WORK REQUIRED → Copy every line from the material below that holds "loop".

THE RECORDS →

Lemma quietly_bind {A B} (p : prog Gw A) (f : A → prog Gw B) :
  quietly p → (∀ a, quietly (f a)) → quietly (p ≫= f).
Proof. intros Hp Hf. eapply spec_bind; [exact Hp|]. intros a ls _ _. apply Hf. Qed.
Lemma quietly_ret {A} (a : A) : quietly (mret a).
Proof. by apply spec_ret. Qed.
Lemma quietly_get : quietly get.
Proof. by apply spec_get. Qed.
Lemma quietly_atomic {A} (f : Gw → A * Gw) : (∀ g, quiet (LUpdate g (f g).2)) → quietly (atomic f).
Proof. intros Hf. by apply spec_atomic. Qed.
#[local] Hint Resolve quietly_ret quietly_get : quiet.

(** Takes a program apart down to effects that are known to be quiet. *)
Ltac be_quiet :=
  repeat match goal with
  | |- quietly (mbind _ _) => apply quietly_bind; [|intros ?]
  | |- quietly (atomic _) => apply quietly_atomic; intros ?; by apply same_map_quiet
  | |- quietly (match ?x with _ => _ end) => destruct x
  | |- _ => by auto with quiet
  end.
(* ===== verification/Export.v ===== *)
(** Shipping the trail to external systems ([src/src/export/mod.rs]): positions
    and where they are kept, gaps, the exporter's loop.

    A destination is [send]; the trail is read from the database of the audit
    store. One pass of the exporter's loop is [pass]: a function of what the
    reads, the destination and the state file answered. Times are nanoseconds. *)

From S2P Require Import Prelude Event Config Store Query.

(** ** Positions *)

(** The last record a destination received. *)
Record Position : Type := mkPosition { p_seq : Z; p_hash : string }.
#[export] Instance Position_eq_dec : EqDecision Position.
Proof. solve_decision. Defined.
Definition no_position : Position := mkPosition 0 EmptyString.

(** State files from before hashes were kept hold a number. *)
Inductive StoredPosition : Type :=
| StoredSeq (seq : Z)
| StoredPos (p : Position).

Definition position_of (p : StoredPosition) : Position :=
  match p with StoredSeq s => mkPosition s EmptyString | StoredPos p => p end.

(** What reading and parsing [export-state.json] gives. *)
Inductive StateFile : Type :=
| FileMissing
| FileError (e : string)
| FileCorrupt
| FileOk (stored : gmap string StoredPosition).

(** [ExportState]: the positions in memory, and the file. *)
Record ExportState : Type := mkExportState {
  positions : gmap string Position;
  x_file : StateFile;
}.

(** [ExportState::open]; [aside]: a corrupt file can be renamed. *)
Definition open_state (aside : bool) (f : StateFile) : result string ExportState :=
  match f with
  | FileMissing => Ok (mkExportState ∅ f)
  | FileError e => Err e
  | FileCorrupt => Ok (mkExportState ∅ (if aside then FileMissing else f))
  | FileOk m => Ok (mkExportState (position_of <$> m) f)
  end.

Definition position_for (kind key : string) (s : ExportState) : Position * ExportState :=
  match positions s !! key with
  | Some p => (p, s)
  | None =>
      match positions s !! kind with
      | Some p => (p, mkExportState (<[key := p]> (base.delete kind (positions s))) (x_file s))
      | None => (no_position, s)
      end
  end.

(** A record that was exported must still be in the trail. *)
Definition anchor_of (name : string) (p : Position) : Anchor :=
  mkAnchor (p_seq p) (p_hash p) ("the last record exported to " +:+ name).
Definition anchors (m : gmap string Position) : list Anchor :=
  omap (fun name =>
    p ← m !! name;
    if (0 <? p_seq p) && negb (String.eqb (p_hash p) EmptyString) then Some (anchor_of name p) else None)
  (sorted_keys m).

(** Only what has a hash, and nothing from a file that cannot be read. *)
Definition anchors_from (f : StateFile) : list Anchor :=
  match f with
  | FileOk m => anchors (omap (fun p => match p with StoredPos p => Some p | StoredSeq _ => None end) m)
  | _ => []
  end.

(** [ExportState::set]: the position is kept in memory also when the file
    cannot be written ([written] is the result of [write_atomic]). *)
Definition set_position (key : string) (p : Position) (written : result string unit) (s : ExportState)
    : result string unit * ExportState :=
  let m := <[key := p]> (positions s) in
  (written, mkExportState m (match written with Ok _ => FileOk (StoredPos <$> m) | Err _ => x_file s end)).

(** ** Gaps *)

(** Whether the records continue exactly after the position; else the next
    sequence number and why not. *)
Definition gap (position : Position) (records : list StoredRecord) (head : Z) : option (Z * string) :=
  if head <? p_seq position then
    Some (head, "the audit trail ends at record " +:+ pretty head +:+ ", before the last exported record "
                +:+ pretty (p_seq position) +:+ ": it was cut off or replaced")
  else match records with
  | [] => None
  | first :: _ =>
      if p_seq position =? 0 then None
      else if negb (seq first =? p_seq position + 1) then
        Some (seq first, "records " +:+ pretty (p_seq position + 1) +:+ " to " +:+ pretty (seq first - 1)
                         +:+ " were removed before they were exported")
      else if negb (String.eqb (p_hash position) EmptyString) &&
              negb (String.eqb (prev_hash first) (p_hash position)) then
        Some (seq first, "record " +:+ pretty (seq first) +:+ " does not follow the exported record "
                         +:+ pretty (p_seq position) +:+ ": the trail was rewritten or replaced")
      else None
  end.

(** ** Status *)
Record ExportStatus : Type := mkExportStatus {
  x_name : string;
  x_destination : string;
  exported_seq : Z;
  pending : Z;
  last_success : option Z;
  last_error : option string;
  x_gap : option string;
}.

Definition initial_status (name destination : string) (p : Position) : ExportStatus :=
  mkExportStatus name destination (p_seq p) 0 None None None.

Definition BATCH_SIZE : nat := 1000.

(** A destination: its kind, its key in the state file, what it shows. *)
Record Sink : Type := mkSink { sink_name : string; sink_destination : string }.
Definition sink_key (s : Sink) : string := sink_name s +:+ " " +:+ sink_destination s.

ANSWER FOR THE TASK →
    and where they are kept, gaps, the exporter's loop.
    store. One pass of the exporter's loop is [pass]: a function of what the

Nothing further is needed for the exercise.